■ **Dataset items**:
>>

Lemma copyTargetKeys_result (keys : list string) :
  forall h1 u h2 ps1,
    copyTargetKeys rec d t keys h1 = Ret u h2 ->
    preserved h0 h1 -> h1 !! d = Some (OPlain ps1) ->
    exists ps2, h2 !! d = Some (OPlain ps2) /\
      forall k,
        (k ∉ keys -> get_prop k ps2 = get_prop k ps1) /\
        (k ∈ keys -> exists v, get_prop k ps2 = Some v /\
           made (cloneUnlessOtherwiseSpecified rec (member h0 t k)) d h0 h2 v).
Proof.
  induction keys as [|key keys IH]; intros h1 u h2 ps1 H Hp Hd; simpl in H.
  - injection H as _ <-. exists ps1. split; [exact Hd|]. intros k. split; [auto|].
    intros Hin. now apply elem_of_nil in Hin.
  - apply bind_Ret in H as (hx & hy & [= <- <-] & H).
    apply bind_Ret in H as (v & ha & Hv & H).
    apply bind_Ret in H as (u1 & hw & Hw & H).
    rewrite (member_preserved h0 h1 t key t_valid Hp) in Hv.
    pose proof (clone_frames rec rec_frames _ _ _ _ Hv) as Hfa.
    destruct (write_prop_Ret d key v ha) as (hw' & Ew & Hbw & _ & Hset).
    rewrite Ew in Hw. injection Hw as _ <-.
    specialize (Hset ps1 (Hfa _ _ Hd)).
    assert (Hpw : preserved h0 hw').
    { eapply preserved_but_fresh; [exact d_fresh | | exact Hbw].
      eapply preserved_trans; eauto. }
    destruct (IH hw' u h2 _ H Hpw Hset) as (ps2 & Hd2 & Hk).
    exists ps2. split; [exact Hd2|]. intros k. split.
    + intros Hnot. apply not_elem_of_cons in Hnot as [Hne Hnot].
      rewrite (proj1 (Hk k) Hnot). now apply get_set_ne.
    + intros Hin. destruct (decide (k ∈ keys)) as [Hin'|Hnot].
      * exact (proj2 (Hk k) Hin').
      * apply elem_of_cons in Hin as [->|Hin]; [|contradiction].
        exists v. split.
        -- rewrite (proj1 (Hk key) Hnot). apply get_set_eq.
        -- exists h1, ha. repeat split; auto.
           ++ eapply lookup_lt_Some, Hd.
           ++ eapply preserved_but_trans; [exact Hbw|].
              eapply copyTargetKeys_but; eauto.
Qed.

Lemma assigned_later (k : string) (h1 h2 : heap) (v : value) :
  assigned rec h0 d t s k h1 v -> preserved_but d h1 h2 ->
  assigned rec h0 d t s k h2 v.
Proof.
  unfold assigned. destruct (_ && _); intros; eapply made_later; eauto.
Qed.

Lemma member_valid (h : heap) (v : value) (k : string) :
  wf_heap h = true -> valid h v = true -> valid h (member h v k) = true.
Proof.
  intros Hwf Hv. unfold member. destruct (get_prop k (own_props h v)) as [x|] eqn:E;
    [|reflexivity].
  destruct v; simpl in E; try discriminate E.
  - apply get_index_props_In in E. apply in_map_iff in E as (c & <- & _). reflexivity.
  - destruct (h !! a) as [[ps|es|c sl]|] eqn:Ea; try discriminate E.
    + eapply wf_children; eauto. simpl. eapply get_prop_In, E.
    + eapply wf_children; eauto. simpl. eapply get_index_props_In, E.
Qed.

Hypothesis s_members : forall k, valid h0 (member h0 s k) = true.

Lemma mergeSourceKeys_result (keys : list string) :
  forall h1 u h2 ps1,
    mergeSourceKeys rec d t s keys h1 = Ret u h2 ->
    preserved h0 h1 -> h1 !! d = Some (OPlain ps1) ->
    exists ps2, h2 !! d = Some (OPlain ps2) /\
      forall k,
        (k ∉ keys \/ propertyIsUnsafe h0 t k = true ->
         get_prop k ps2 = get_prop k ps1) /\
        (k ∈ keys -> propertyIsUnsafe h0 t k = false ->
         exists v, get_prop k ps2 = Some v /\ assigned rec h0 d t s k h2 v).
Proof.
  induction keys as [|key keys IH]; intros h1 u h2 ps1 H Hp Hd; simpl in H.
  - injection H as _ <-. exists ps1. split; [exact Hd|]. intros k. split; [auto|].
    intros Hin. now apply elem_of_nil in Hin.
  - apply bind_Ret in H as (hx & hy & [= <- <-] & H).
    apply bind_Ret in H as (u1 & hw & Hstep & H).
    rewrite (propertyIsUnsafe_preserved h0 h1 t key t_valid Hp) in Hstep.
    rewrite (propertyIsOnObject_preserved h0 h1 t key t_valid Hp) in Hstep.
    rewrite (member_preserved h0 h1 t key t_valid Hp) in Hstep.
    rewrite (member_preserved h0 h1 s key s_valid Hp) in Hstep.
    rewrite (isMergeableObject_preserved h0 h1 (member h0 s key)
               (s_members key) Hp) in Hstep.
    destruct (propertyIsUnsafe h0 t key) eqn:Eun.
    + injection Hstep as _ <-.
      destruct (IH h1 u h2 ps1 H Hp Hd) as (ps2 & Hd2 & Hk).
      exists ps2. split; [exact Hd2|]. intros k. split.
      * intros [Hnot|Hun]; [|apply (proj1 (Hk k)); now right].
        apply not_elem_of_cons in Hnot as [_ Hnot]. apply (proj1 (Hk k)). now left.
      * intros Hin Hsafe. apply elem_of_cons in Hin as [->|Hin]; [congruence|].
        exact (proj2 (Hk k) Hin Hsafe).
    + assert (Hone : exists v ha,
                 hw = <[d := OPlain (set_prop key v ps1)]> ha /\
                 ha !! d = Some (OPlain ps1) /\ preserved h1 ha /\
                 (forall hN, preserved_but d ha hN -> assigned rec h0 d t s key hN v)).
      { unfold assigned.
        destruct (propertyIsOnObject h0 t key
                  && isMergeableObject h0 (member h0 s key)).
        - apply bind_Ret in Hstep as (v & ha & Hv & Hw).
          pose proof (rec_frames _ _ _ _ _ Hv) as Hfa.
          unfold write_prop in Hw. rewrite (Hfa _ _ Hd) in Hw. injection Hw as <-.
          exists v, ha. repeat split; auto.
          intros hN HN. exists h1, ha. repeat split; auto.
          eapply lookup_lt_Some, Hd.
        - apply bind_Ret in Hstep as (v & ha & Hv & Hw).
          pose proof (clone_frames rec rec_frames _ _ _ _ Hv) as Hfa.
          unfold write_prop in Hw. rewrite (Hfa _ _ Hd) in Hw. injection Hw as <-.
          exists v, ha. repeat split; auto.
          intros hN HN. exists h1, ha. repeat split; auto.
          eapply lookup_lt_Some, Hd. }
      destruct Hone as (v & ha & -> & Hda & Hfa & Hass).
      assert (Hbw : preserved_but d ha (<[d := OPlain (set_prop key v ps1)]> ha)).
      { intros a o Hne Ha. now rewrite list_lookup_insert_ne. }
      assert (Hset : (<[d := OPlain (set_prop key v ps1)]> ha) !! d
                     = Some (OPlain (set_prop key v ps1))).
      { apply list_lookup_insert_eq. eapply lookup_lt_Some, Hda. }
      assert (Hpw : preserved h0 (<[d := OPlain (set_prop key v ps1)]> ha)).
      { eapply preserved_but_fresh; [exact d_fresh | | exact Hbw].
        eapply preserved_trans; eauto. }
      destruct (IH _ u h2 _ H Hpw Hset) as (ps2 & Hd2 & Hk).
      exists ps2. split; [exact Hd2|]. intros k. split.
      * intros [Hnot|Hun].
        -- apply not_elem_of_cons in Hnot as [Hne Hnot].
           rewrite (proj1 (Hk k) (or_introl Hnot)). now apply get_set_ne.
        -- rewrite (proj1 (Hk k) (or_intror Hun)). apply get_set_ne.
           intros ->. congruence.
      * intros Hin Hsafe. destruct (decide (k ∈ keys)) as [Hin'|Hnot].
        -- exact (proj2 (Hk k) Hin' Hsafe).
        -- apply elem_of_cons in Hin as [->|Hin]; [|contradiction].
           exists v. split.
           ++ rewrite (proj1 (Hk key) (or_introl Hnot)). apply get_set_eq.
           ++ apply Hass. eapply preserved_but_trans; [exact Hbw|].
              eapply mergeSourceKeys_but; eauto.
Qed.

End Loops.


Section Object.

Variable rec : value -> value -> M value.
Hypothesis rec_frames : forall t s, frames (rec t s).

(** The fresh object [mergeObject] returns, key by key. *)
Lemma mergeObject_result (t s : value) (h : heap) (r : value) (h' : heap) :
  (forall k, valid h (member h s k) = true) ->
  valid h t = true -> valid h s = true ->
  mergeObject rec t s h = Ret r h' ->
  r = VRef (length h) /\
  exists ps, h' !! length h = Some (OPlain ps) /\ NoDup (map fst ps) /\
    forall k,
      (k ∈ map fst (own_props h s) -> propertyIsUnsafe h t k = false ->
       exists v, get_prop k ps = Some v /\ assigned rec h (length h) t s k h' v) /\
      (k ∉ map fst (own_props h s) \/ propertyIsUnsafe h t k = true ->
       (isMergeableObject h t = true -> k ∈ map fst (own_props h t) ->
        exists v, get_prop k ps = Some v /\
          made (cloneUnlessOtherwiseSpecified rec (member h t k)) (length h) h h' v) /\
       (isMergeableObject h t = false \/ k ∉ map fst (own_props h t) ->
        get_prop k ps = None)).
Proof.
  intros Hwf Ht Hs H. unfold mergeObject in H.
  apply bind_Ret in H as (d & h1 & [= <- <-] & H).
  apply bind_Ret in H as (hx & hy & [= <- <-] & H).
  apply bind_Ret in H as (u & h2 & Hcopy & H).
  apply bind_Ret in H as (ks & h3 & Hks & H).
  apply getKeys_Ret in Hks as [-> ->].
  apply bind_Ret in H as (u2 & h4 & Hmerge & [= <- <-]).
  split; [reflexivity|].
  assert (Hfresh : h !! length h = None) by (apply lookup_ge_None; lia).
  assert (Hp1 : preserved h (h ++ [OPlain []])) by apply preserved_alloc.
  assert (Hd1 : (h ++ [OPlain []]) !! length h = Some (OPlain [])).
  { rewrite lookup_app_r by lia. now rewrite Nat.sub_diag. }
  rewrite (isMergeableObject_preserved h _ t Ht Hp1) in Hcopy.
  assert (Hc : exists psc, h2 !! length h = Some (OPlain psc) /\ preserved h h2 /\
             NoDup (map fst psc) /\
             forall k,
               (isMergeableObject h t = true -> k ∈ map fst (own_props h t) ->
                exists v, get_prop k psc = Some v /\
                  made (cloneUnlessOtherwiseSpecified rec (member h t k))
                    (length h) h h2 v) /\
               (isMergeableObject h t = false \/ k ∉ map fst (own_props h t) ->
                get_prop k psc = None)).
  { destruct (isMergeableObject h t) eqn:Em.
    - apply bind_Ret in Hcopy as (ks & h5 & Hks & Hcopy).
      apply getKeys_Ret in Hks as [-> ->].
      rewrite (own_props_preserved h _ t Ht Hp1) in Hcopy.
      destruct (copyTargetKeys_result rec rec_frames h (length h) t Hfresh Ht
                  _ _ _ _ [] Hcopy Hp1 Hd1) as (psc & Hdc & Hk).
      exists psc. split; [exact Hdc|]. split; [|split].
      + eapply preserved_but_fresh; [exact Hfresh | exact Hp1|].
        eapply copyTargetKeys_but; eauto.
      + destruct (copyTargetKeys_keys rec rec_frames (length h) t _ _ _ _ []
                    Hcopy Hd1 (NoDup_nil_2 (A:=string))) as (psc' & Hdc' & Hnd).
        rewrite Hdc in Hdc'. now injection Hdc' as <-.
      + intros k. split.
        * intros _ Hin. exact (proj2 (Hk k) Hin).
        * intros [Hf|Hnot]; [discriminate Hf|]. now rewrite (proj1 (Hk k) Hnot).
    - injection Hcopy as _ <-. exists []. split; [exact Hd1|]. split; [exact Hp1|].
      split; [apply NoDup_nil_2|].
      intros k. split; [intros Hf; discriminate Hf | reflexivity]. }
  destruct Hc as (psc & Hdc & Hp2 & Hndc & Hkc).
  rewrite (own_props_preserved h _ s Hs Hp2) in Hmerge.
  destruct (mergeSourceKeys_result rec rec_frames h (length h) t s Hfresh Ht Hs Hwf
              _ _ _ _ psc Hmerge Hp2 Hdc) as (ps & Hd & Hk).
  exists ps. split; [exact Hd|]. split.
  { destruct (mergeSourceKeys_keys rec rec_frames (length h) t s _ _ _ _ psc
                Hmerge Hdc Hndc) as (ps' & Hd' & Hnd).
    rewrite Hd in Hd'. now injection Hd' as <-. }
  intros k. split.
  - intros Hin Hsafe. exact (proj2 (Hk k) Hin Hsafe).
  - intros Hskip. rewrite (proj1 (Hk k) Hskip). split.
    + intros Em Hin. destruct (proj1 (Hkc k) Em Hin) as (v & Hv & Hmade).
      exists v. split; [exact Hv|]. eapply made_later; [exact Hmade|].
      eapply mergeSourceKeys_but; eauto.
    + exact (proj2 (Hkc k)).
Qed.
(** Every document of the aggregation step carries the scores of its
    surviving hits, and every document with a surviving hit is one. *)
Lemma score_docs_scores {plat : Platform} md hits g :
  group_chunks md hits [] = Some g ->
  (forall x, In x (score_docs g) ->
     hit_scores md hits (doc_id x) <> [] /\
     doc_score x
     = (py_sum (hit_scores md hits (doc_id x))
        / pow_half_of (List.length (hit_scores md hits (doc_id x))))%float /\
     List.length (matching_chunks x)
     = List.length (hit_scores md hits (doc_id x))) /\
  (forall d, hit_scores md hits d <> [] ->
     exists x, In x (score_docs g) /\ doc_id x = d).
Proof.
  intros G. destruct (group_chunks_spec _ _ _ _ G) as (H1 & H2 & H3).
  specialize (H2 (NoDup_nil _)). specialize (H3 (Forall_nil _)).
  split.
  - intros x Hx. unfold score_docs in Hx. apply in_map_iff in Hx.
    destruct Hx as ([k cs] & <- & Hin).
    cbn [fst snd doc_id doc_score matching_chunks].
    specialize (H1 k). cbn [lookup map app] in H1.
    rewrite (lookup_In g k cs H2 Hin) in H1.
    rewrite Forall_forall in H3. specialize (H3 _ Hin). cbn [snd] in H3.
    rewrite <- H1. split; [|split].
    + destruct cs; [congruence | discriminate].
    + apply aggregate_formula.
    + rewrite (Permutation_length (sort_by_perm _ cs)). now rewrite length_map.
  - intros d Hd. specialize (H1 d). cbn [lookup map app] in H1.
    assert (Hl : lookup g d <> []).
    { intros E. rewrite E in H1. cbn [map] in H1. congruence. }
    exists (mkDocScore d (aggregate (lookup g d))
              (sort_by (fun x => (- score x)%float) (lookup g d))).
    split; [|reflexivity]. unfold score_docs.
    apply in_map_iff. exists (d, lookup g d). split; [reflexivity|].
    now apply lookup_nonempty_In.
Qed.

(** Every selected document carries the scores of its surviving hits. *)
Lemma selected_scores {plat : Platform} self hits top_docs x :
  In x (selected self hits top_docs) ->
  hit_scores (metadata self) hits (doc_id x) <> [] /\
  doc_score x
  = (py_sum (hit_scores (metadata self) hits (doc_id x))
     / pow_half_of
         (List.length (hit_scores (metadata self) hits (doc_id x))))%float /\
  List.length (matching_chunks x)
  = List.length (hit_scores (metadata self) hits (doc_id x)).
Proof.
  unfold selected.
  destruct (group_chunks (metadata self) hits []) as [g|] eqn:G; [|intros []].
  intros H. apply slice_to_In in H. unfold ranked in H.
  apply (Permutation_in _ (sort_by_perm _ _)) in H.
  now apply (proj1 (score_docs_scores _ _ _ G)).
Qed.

<<

■ **WHAT YOU WILL DO**: The line with "(py_sum (hit_scores (metadata self) hits (doc_id x))" and all lines after it through the end of the data above: write these out exactly and add nothing.

■ **RESULT FOR THIS TASK**:
  = (py_sum (hit_scores (metadata self) hits (doc_id x))
     / pow_half_of
         (List.length (hit_scores (metadata self) hits (doc_id x))))%float /\
  List.length (matching_chunks x)
  = List.length (hit_scores (metadata self) hits (doc_id x)).
Proof.
  unfold selected.
  destruct (group_chunks (metadata self) hits []) as [g|] eqn:G; [|intros []].
  intros H. apply slice_to_In in H. unfold ranked in H.
  apply (Permutation_in _ (sort_by_perm _ _)) in H.
  now apply (proj1 (score_docs_scores _ _ _ G)).
Qed.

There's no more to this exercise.